● **TASK DIRECTIONS**: In the data below, which lines hold the word "rest"? Copy them.

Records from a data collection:
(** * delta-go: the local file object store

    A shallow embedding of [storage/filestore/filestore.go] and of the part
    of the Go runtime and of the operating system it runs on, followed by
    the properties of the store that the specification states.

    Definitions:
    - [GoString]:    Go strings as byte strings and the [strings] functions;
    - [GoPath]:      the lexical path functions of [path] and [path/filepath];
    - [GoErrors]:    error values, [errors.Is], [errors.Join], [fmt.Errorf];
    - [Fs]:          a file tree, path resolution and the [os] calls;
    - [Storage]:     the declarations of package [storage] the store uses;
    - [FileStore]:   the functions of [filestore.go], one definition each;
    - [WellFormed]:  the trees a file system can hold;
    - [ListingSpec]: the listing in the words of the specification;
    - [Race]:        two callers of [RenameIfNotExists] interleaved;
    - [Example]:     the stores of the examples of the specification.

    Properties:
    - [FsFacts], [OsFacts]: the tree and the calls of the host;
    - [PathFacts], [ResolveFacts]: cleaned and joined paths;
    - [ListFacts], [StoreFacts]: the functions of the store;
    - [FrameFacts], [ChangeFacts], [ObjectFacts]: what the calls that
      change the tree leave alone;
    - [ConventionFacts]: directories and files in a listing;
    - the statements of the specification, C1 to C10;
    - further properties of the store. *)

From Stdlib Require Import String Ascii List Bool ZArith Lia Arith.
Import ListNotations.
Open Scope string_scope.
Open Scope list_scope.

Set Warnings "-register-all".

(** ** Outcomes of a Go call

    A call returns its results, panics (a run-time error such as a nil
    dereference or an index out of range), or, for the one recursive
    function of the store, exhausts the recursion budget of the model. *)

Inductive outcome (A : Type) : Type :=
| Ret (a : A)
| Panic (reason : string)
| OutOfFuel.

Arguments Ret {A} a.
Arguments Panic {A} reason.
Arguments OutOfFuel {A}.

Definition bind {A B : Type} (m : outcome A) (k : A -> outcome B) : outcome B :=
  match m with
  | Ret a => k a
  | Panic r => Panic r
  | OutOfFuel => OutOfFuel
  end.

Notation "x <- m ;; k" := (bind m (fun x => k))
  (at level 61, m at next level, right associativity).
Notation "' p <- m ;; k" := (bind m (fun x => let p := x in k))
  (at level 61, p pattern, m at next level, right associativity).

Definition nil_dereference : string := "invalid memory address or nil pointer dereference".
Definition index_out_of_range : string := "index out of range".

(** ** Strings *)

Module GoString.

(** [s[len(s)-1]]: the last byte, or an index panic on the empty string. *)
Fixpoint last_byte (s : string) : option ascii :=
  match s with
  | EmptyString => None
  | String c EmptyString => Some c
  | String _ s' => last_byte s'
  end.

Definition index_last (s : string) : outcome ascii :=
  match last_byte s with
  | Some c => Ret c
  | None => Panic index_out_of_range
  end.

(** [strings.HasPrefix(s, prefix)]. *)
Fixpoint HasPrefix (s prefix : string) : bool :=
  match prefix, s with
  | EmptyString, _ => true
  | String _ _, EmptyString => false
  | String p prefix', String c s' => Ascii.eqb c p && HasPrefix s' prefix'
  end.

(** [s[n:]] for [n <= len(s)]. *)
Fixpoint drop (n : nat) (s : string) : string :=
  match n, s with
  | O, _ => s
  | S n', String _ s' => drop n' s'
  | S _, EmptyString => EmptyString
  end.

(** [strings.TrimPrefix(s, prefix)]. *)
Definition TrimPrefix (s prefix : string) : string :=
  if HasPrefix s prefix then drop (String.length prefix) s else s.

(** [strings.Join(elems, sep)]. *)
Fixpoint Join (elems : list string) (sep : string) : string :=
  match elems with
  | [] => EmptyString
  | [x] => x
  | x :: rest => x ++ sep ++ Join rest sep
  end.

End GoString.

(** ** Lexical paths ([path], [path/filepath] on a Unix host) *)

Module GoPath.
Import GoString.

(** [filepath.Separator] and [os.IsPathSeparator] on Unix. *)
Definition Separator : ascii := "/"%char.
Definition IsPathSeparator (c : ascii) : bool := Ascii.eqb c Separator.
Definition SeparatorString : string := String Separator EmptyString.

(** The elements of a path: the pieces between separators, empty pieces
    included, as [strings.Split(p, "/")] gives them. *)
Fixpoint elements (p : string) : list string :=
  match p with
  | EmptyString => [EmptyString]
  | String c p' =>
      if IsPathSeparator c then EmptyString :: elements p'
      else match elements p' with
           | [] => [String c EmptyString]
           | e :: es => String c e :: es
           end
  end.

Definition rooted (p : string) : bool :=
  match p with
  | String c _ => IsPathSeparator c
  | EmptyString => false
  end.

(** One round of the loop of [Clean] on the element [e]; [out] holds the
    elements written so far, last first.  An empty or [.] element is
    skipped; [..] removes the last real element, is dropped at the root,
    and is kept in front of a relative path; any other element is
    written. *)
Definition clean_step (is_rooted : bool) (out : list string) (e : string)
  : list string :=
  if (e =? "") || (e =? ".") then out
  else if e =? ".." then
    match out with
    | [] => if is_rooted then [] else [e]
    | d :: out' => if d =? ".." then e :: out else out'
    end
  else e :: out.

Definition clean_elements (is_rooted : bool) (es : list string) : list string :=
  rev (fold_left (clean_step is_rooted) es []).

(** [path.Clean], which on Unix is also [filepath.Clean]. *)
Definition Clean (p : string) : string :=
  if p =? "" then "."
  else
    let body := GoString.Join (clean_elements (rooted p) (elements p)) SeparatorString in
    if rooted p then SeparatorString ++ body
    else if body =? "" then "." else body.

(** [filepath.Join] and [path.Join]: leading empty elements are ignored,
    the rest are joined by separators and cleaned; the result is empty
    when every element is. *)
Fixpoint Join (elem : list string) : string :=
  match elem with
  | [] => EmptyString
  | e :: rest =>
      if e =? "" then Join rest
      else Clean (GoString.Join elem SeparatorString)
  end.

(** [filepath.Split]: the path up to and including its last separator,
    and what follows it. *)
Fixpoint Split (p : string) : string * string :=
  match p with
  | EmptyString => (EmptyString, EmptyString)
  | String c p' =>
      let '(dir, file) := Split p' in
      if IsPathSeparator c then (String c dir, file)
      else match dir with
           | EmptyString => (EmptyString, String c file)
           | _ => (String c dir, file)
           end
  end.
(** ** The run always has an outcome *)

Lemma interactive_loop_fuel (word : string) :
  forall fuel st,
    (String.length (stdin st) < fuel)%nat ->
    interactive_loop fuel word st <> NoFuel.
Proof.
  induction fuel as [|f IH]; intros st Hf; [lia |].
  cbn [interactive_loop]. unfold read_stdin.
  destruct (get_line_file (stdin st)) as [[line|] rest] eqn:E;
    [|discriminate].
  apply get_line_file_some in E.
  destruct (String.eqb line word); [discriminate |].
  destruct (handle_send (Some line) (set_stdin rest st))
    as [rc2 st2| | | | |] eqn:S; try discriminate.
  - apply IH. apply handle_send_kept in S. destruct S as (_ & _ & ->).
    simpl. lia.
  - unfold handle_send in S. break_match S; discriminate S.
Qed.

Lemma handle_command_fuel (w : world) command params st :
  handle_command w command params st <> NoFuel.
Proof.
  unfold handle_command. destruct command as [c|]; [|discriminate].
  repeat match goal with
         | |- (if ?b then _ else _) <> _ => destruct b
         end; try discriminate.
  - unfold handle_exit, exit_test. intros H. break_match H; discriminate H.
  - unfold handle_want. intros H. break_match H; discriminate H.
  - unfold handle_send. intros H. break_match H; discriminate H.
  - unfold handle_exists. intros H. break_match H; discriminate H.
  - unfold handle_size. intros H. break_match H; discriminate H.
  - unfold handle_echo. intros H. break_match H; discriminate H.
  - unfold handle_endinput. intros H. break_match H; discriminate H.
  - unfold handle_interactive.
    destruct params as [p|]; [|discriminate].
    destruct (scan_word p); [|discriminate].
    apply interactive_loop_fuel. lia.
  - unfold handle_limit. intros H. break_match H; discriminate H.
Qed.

● **TASK SOLUTION**:
  | x :: rest => x ++ sep ++ Join rest sep
    the rest are joined by separators and cleaned; the result is empty
  | e :: rest =>
      if e =? "" then Join rest
  destruct (get_line_file (stdin st)) as [[line|] rest] eqn:E;
  destruct (handle_send (Some line) (set_stdin rest st))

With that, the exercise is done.